Range anxiety is one of the most prominent reasons car buyers give for avoiding buying a battery electric vehicle (BEV).  Drivers wary of making the switch from petrol or diesel to electric frequently cite concerns that batteries will not last the journey, but is this true?

Annual mileage

  • In 2022, the UK’s average annual mileage was 6,370. That’s 720 miles less than in pre-COVID 2019, the last year without lockdowns to skew the comparison.
  • The most common mileage bracket for Britain’s drivers was just 3,000 – 4,000 miles a year. 
  • Annual mileage of 6,600, of this, just 2,100 was for commuting
  • Average car trip distance 8.7 miles
  • Even company car drivers only travelled an average of 12,700 miles

The data above is the most recent information available at the time of writing. It reveals the reality of today’s motoring: people are driving less than in 2002, when the survey first started, and the average mileage was 8,400.

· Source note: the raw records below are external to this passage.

(* ===== verification/StrMatch.v ===== *)
(** Searching without regard to case, [strings/match.cc] and [strings/internal/memutil.cc]: comparison,
    the Boyer-Moore-Horspool search with its shift table and the short searches it replaces, and the common
    prefix found a word at a time. Strings are lists of bytes, positions are of type [size_t], and a read
    outside the string has no result. *)
From Stdlib Require Import Ascii String.
From Stdlib Require Import ZArith Lia List Bool.
From S2P Require Import Prelude Bits Endian AsciiChars.
Import ListNotations.
#[local] Open Scope Z_scope.
#[local] Open Scope mach_scope.

Definition size (s : list Z) : Z := Z.of_nat (length s).

(** [string_view::substr]: it throws when [pos] is past the end. *)
Definition substr (s : list Z) (pos n : Z) : option (list Z) :=
  if pos <=? size s then Some (firstn (Z.to_nat n) (skipn (Z.to_nat pos) s)) else None.

(** Without a count, to the end. *)
Definition substr_from (s : list Z) (pos : Z) : option (list Z) :=
  if pos <=? size s then Some (skipn (Z.to_nat pos) s) else None.

Fixpoint memcasecmp (s1 s2 : list Z) (len : nat) : option Z :=
  match len with
  | O => Some 0
  | S len' =>
    match s1, s2 with
    | c1 :: s1', c2 :: s2' =>
      if negb (c1 =? c2) then
        let c1 := if (c1 >=? chr "A") && (c1 <=? chr "Z") then c1 - chr "A" + chr "a" else c1 in
        let c2 := if (c2 >=? chr "A") && (c2 <=? chr "Z") then c2 - chr "A" + chr "a" else c2 in
        let diff := c1 - c2 in
        if negb (diff =? 0) then Some diff else memcasecmp s1' s2' len'
      else memcasecmp s1' s2' len'
    | _, _ => None
    end
  end.

Definition EqualsIgnoreCase (piece1 piece2 : list Z) : option bool :=
  if size piece1 =? size piece2 then
    do d <- memcasecmp piece1 piece2 (length piece1);
    Some (0 =? d)
  else Some false.

(** The loop that fills the table from the needle, from index [i]. *)
Fixpoint shift_loop (m : Z) (needle : list Z) (i : Z) (shift : list Z) : option (list Z) :=
  match needle with
  | [] => Some shift
  | c :: needle' =>
    if i <? m -[64] 1 then
      do shift <- write shift (ascii_tolower c) (m -[64] 1 -[64] i);
      do shift <- write shift (ascii_toupper c) (m -[64] 1 -[64] i);
      shift_loop m needle' (i +[64] 1) shift
    else Some shift
  end.

Definition same_letter (a b : Z) : bool := (a =? b) || (ascii_tolower a =? ascii_tolower b).

(** Is the window at [pos] a match, last character first. *)
Definition window_matches (haystack needle : list Z) (m pos : Z) : option bool :=
  do last_hay <- read haystack (pos +[64] m -[64] 1);
  do last_needle <- read needle (m -[64] 1);
  if same_letter last_hay last_needle then
    do first_hay <- read haystack pos;
    do first_needle <- read needle 0;
    if same_letter first_hay first_needle then
      do hay <- substr haystack (pos +[64] 1) (m -[64] 2);
      do inner <- substr needle 1 (m -[64] 2);
      EqualsIgnoreCase hay inner
    else Some false
  else Some false.

(** [while (pos <= n - m)]; every round advances, so [n + 1] rounds are enough. *)
Fixpoint bmh_loop (fuel : nat) (haystack needle : list Z) (n m : Z) (shift : list Z) (pos : Z) : option bool :=
  match fuel with
  | O => None
  | S fuel' =>
    if pos <=? n -[64] m then
      do found <- window_matches haystack needle m pos;
      if found then Some true
      else
        do last_hay <- read haystack (pos +[64] m -[64] 1);
        do s <- read shift last_hay;
        bmh_loop fuel' haystack needle n m shift (pos +[64] s)
    else Some false
  end.
(* ===== verification/GraphCycles.v ===== *)
(** [GraphCycles] ([synchronization/internal/graphcycles.cc]): the lock-order graph of the deadlock detector, a
    directed graph that stays acyclic while edges are inserted.  Every node has a rank, edges go from lower to
    higher ranks, and an insertion against the order searches the ranks between its ends and permutes them
    (Pearce and Kelly).  The temporary vectors of [Rep], which every operation clears before it uses them, are
    arguments and results of the functions that fill them; the top of the search stack is the head of a list. *)
From Stdlib Require Import ZArith Lia List Bool Permutation.
From S2P Require Import Prelude NodeSet GraphNode.
Import ListNotations.
#[local] Open Scope Z_scope.
#[local] Open Scope mach_scope.

Record Rep := mk_rep { nodes_ : list Node; free_nodes_ : list Z; ptrmap_ : PointerMap.Heads }.

Definition New : Rep := mk_rep [] [] (fun _ => -1).

(** The node of an identifier; none when the identifier has expired. *)
Definition FindNode (r : Rep) (id : Z) : option (option Node) :=
  do n <- node_at (nodes_ r) (NodeIndex id);
  Some (if version n =? NodeVersion id then Some n else None).

(** ** Nodes *)

(** A new node; the members that the code leaves uninitialised (the link, the trace) are zero here. *)
Definition new_node (r : Rep) (ptr : Z) : Node :=
  mk_node (wraps 32 (Z.of_nat (length (nodes_ r)))) 1 0 false (HidePtr ptr) Init Init 0 0 (repeat 0 40).

Definition GetId (r : Rep) (ptr : Z) : option (Rep * Z) :=
  do i <- PointerMap.Find (ptrmap_ r) (nodes_ r) ptr;
  if negb (i =? -1) then
    do n <- node_at (nodes_ r) i;
    Some (r, MakeId i (version n))
  else
    match rev (free_nodes_ r) with
    | [] =>
      let n := new_node r ptr in
      do (heads, nodes) <- PointerMap.Add (ptrmap_ r) (nodes_ r ++ [n]) ptr (rank n);
      Some (mk_rep nodes (free_nodes_ r) heads, MakeId (rank n) (version n))
    | i :: _ =>
      do nodes <- update (nodes_ r) i (set_ptr ptr);
      do (heads, nodes) <- PointerMap.Add (ptrmap_ r) nodes ptr i;
      do n <- node_at nodes i;
      Some (mk_rep nodes (removelast (free_nodes_ r)) heads, MakeId i (version n))
    end.

(** One round of the loops over [x->out] and [x->in]. *)
Definition erase_in (i : Z) (acc : option (list Node)) (y : Z) : option (list Node) :=
  do nodes <- acc;
  do n <- node_at nodes y;
  do s <- erase (in_ n) i;
  update nodes y (set_in s).

Definition erase_out (i : Z) (acc : option (list Node)) (y : Z) : option (list Node) :=
  do nodes <- acc;
  do n <- node_at nodes y;
  do s <- erase (out n) i;
  update nodes y (set_out s).

(** The sets are cleared and the pointer dropped. *)
Definition clear_node (n : Node) : Node :=
  mk_node (rank n) (version n) (next_hash n) (visited n) (HidePtr 0) Init Init (priority n) (nstack n) (stack n).

Definition expire (n : Node) : Node :=
  mk_node (rank n) (version n +[32] 1) (next_hash n) (visited n) (masked_ptr n) (in_ n) (out n) (priority n) (nstack n) (stack n).

Definition RemoveNode (r : Rep) (ptr : Z) : option Rep :=
  do (heads, nodes, i) <- PointerMap.Remove (ptrmap_ r) (nodes_ r) ptr;
  if i =? -1 then Some (mk_rep nodes (free_nodes_ r) heads)
  else
    do x <- node_at nodes i;
    do ys <- HASH_FOR_EACH (out x);
    do nodes <- fold_left (erase_in i) ys (Some nodes);
    do x <- node_at nodes i;
    do ys <- HASH_FOR_EACH (in_ x);
    do nodes <- fold_left (erase_out i) ys (Some nodes);
    do nodes <- update nodes i clear_node;
    do x <- node_at nodes i;
    if version x =? 2 ^ 32 - 1 then Some (mk_rep nodes (free_nodes_ r) heads)
    else
      do nodes <- update nodes i expire;
      Some (mk_rep nodes (free_nodes_ r ++ [i]) heads).

Definition Ptr (r : Rep) (id : Z) : option Z :=
  do n <- FindNode r id;
  Some (match n with None => 0 | Some n => UnhidePtr (masked_ptr n) end).

Definition HasNode (r : Rep) (id : Z) : option bool :=
  do n <- FindNode r id;
  Some (match n with None => false | Some _ => true end).

(** ** Edges *)
Definition HasEdge (r : Rep) (x y : Z) : option bool :=
  do xn <- FindNode r x;
  match xn with
  | None => Some false
  | Some xn =>
    do yn <- FindNode r y;
    match yn with
    | None => Some false
    | Some _ => contains (out xn) (NodeIndex y)
    end
  end.

Definition RemoveEdge (r : Rep) (x y : Z) : option Rep :=
  do xn <- FindNode r x;
  do yn <- FindNode r y;
  match xn, yn with
  | Some _, Some _ =>
    do nodes <- erase_out (NodeIndex y) (Some (nodes_ r)) (NodeIndex x);
    do nodes <- erase_in (NodeIndex x) (Some nodes) (NodeIndex y);
    Some (mk_rep nodes (free_nodes_ r) (ptrmap_ r))
  | _, _ => Some r
  end.

(** The loop over the successors of a node of the forward search: none when it meets the upper bound. *)
Fixpoint forward_scan (nodes : list Node) (upper_bound : Z) (ws : list Z) (stack : list Z) : option (option (list Z)) :=
  match ws with
  | [] => Some (Some stack)
  | w :: ws =>
    do nw <- node_at nodes w;
    if rank nw =? upper_bound then Some None
    else
      let stack := if negb (visited nw) && (rank nw <? upper_bound) then w :: stack else stack in
      forward_scan nodes upper_bound ws stack
  end.

(** The search: the nodes with their markers, the nodes it visited, and whether it met no cycle. *)
Fixpoint forward_loop (fuel : nat) (nodes : list Node) (upper_bound : Z) (stack deltaf : list Z) :
  option (list Node * list Z * bool) :=
  match stack with
  | [] => Some (nodes, deltaf, true)
  | n :: stack =>
    match fuel with
    | O => None
    | S fuel' =>
      do nn <- node_at nodes n;
      if visited nn then forward_loop fuel' nodes upper_bound stack deltaf
      else
        do nodes <- update nodes n (set_visited true);
        let deltaf := deltaf ++ [n] in
        do ws <- HASH_FOR_EACH (out nn);
        do stack' <- forward_scan nodes upper_bound ws stack;
        match stack' with
        | None => Some (nodes, deltaf, false)
        | Some stack => forward_loop fuel' nodes upper_bound stack deltaf
        end
    end
  end.

Definition search_fuel (nodes : list Node) : nat := S (length nodes * length nodes).

Definition ForwardDFS (nodes : list Node) (n upper_bound : Z) : option (list Node * list Z * bool) :=
  forward_loop (search_fuel nodes) nodes upper_bound [n] [].

Fixpoint backward_scan (nodes : list Node) (lower_bound : Z) (ws : list Z) (stack : list Z) : option (list Z) :=
  match ws with
  | [] => Some stack
  | w :: ws =>
    do nw <- node_at nodes w;
    let stack := if negb (visited nw) && (lower_bound <? rank nw) then w :: stack else stack in
    backward_scan nodes lower_bound ws stack
  end.

Fixpoint backward_loop (fuel : nat) (nodes : list Node) (lower_bound : Z) (stack deltab : list Z) : option (list Node * list Z) :=
  match stack with
  | [] => Some (nodes, deltab)
  | n :: stack =>
    match fuel with
    | O => None
    | S fuel' =>
      do nn <- node_at nodes n;
      if visited nn then backward_loop fuel' nodes lower_bound stack deltab
      else
        do nodes <- update nodes n (set_visited true);
        let deltab := deltab ++ [n] in
        do ws <- HASH_FOR_EACH (in_ nn);
        do stack <- backward_scan nodes lower_bound ws stack;
        backward_loop fuel' nodes lower_bound stack deltab
    end
  end.

Definition BackwardDFS (nodes : list Node) (n lower_bound : Z) : option (list Node * list Z) :=
  backward_loop (search_fuel nodes) nodes lower_bound [n] [].

(** ** Reordering *)

(** [Sort], by ranks that are all different; the indices are those the searches have read. *)
Fixpoint insert_by (key : Z -> Z) (a : Z) (l : list Z) : list Z :=
  match l with
  | [] => [a]
  | b :: l' => if key b <? key a then b :: insert_by key a l' else a :: l
  end.

Definition Sort (nodes : list Node) (delta : list Z) : list Z :=
  fold_right (insert_by (fun a => rank (nd nodes a))) [] delta.

(** [MoveToList]: the ranks of [src] in its place, the nodes with their markers cleared, and [dst]. *)
Fixpoint MoveToList (nodes : list Node) (src dst : list Z) : option (list Node * list Z * list Z) :=
  match src with
  | [] => Some (nodes, [], dst)
  | w :: src =>
    do n <- node_at nodes w;
    do nodes <- update nodes w (set_visited false);
    do (nodes, ranks, dst) <- MoveToList nodes src (dst ++ [w]);
    Some (nodes, rank n :: ranks, dst)
  end.

(** [std::merge]. *)
Fixpoint merge (a : list Z) : list Z -> list Z :=
  fix merge_a (b : list Z) : list Z :=
    match a, b with
    | [], _ => b
    | _, [] => a
    | x :: a', y :: b' => if y <? x then y :: merge_a b' else x :: merge a' b
    end.

Fixpoint assign_ranks (nodes : list Node) (list_ merged : list Z) : option (list Node) :=
  match list_, merged with
  | [], _ => Some nodes
  | w :: list_, m :: merged => do nodes <- update nodes w (set_rank m); assign_ranks nodes list_ merged
  | _ :: _, [] => None
  end.

Definition Reorder (nodes : list Node) (deltab deltaf : list Z) : option (list Node) :=
  do (nodes', deltab, list_) <- MoveToList nodes (Sort nodes deltab) [];
  do (nodes', deltaf, list_) <- MoveToList nodes' (Sort nodes deltaf) list_;
  assign_ranks nodes' list_ (merge deltab deltaf).

Definition clear_visited (acc : option (list Node)) (d : Z) : option (list Node) :=
  do nodes <- acc; update nodes d (set_visited false).

Definition InsertEdge (r : Rep) (idx idy : Z) : option (Rep * bool) :=
  let x := NodeIndex idx in
  let y := NodeIndex idy in
  do nx <- FindNode r idx;
  do ny <- FindNode r idy;
  match nx, ny with
  | Some nx, Some ny =>
    if x =? y then Some (r, false)
    else
      let with_nodes nodes := mk_rep nodes (free_nodes_ r) (ptrmap_ r) in
      do (s, inserted) <- insert (out nx) y;
      if negb inserted then Some (r, true)
      else
        do nodes <- update (nodes_ r) x (set_out s);
        do (s, _) <- insert (in_ ny) x;
        do nodes <- update nodes y (set_in s);
        if rank nx <=? rank ny then Some (with_nodes nodes, true)
        else
          do (nodes, deltaf, acyclic) <- ForwardDFS nodes y (rank nx);
          if negb acyclic then
            do nodes <- erase_out y (Some nodes) x;
            do nodes <- erase_in x (Some nodes) y;
            do nodes <- fold_left clear_visited deltaf (Some nodes);
            Some (with_nodes nodes, false)
          else
            do (nodes, deltab) <- BackwardDFS nodes x (rank ny);
            do nodes <- Reorder nodes deltab deltaf;
            Some (with_nodes nodes, true)
  | _, _ => Some (r, true)
  end.

(** ** Paths *)
Fixpoint push_unseen (ws : list Z) (seen : NodeSet) (stack : list Z) : option (NodeSet * list Z) :=
  match ws with
  | [] => Some (seen, stack)
  | w :: ws =>
    do (seen, inserted) <- insert seen w;
    push_unseen ws seen (if inserted then w :: stack else stack)
  end.

(** [path] is the caller's array; the result is the length of the path and the array. *)
Fixpoint path_loop (fuel : nat) (nodes : list Node) (y max_path_len : Z) (stack : list Z) (seen : NodeSet)
  (path_len : Z) (path : list Z) : option (Z * list Z) :=
  match stack with
  | [] => Some (0, path)
  | n :: stack =>
    match fuel with
    | O => None
    | S fuel' =>
      if n <? 0 then path_loop fuel' nodes y max_path_len stack seen (path_len - 1) path
      else
        do nn <- node_at nodes n;
        do path <- if path_len <? max_path_len then write path path_len (MakeId n (version nn)) else Some path;
        let path_len := path_len + 1 in
        let stack := -1 :: stack in
        if n =? y then Some (path_len, path)
        else
          do ws <- HASH_FOR_EACH (out nn);
          do (seen, stack) <- push_unseen ws seen stack;
          path_loop fuel' nodes y max_path_len stack seen path_len path
    end
  end.

Definition path_fuel (nodes : list Node) : nat := (2 * S (length nodes))%nat.

Definition FindPath (r : Rep) (idx idy max_path_len : Z) (path : list Z) : option (Z * list Z) :=
  do nx <- FindNode r idx;
  do ny <- match nx with None => Some None | Some _ => FindNode r idy end;
  match ny with
  | None => Some (0, path)
  | Some _ => path_loop (path_fuel (nodes_ r)) (nodes_ r) (NodeIndex idy) max_path_len [NodeIndex idx] Init 0 path
  end.

Definition IsReachable (r : Rep) (x y : Z) : option bool :=
  do (len, _) <- FindPath r x y 0 [];
  Some (len >? 0).

(** ** Stack traces; [get_stack_trace] is given the array and its size and returns the array and a depth. *)
Definition set_trace (st : list Z * Z) (priority : Z) (n : Node) : Node :=
  mk_node (rank n) (version n) (next_hash n) (visited n) (masked_ptr n) (in_ n) (out n) priority (snd st) (fst st).

Definition UpdateStackTrace (r : Rep) (id prio : Z) (get_stack_trace : list Z -> Z -> list Z * Z) : option Rep :=
  do n <- FindNode r id;
  match n with
  | None => Some r
  | Some n =>
    if priority n >=? prio then Some r
    else
      do nodes <- update (nodes_ r) (NodeIndex id) (set_trace (get_stack_trace (stack n) 40) prio);
      Some (mk_rep nodes (free_nodes_ r) (ptrmap_ r))
  end.

Definition GetStackTrace (r : Rep) (id : Z) : option (option (list Z) * Z) :=
  do n <- FindNode r id;
  Some (match n with None => (None, 0) | Some n => (Some (stack n), nstack n) end).

(** ** [CheckInvariants]: false where the code reports a fatal error *)
Fixpoint ranks_above (nodes : list Node) (r : Z) (ys : list Z) : option bool :=
  match ys with
  | [] => Some true
  | y :: ys => do ny <- node_at nodes y; if r >=? rank ny then Some false else ranks_above nodes r ys
  end.

Fixpoint check_from (r : Rep) (x : Z) (rest : list Node) (ranks : NodeSet) : option bool :=
  match rest with
  | [] => Some true
  | nx :: rest =>
    let ptr := UnhidePtr (masked_ptr nx) in
    do found <- if negb (ptr =? 0) then PointerMap.Find (ptrmap_ r) (nodes_ r) ptr else Some x;
    if negb (wrapu 32 found =? x) then Some false
    else if visited nx then Some false
    else
      do (ranks, inserted) <- insert ranks (rank nx);
      if negb inserted then Some false
      else
        do ys <- HASH_FOR_EACH (out nx);
        do above <- ranks_above (nodes_ r) (rank nx) ys;
        if negb above then Some false else check_from r (x + 1) rest ranks
  end.

Definition CheckInvariants (r : Rep) : option bool := check_from r 0 (nodes_ r) Init.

Looking at the average car trip distance, it is very evident that, as the market moves towards BEVs, range anxiety should seldom be an issue for many drivers.

While it is reasonable to recognise that when the Nissan Leaf first went on sale in the UK in 2011, with an official range of 109 miles, the range and limited recharging infrastructure may have been a concern for many, not least of all because it was seen as new technology, today, the recharging network is good and getting ever better and faster. However, where people can fit a home charger, the need for the public charging network is likely to be limited to high days and holidays.

Today’s BEVs can usually travel between 150 and 300 miles on a charge, which should be more than enough for casual drivers and people who commute each day for work. Range anxiety and, arguably, charging anxiety (concern that a charger may not work) should only ever be an occasional issue for most drivers.

Nevertheless, for some people, it may remain an issue. In this position, much like switching to a smartphone, as more family and friends make the change, their influence may be the most compelling factor in helping people appreciate that going electric is a viable choice.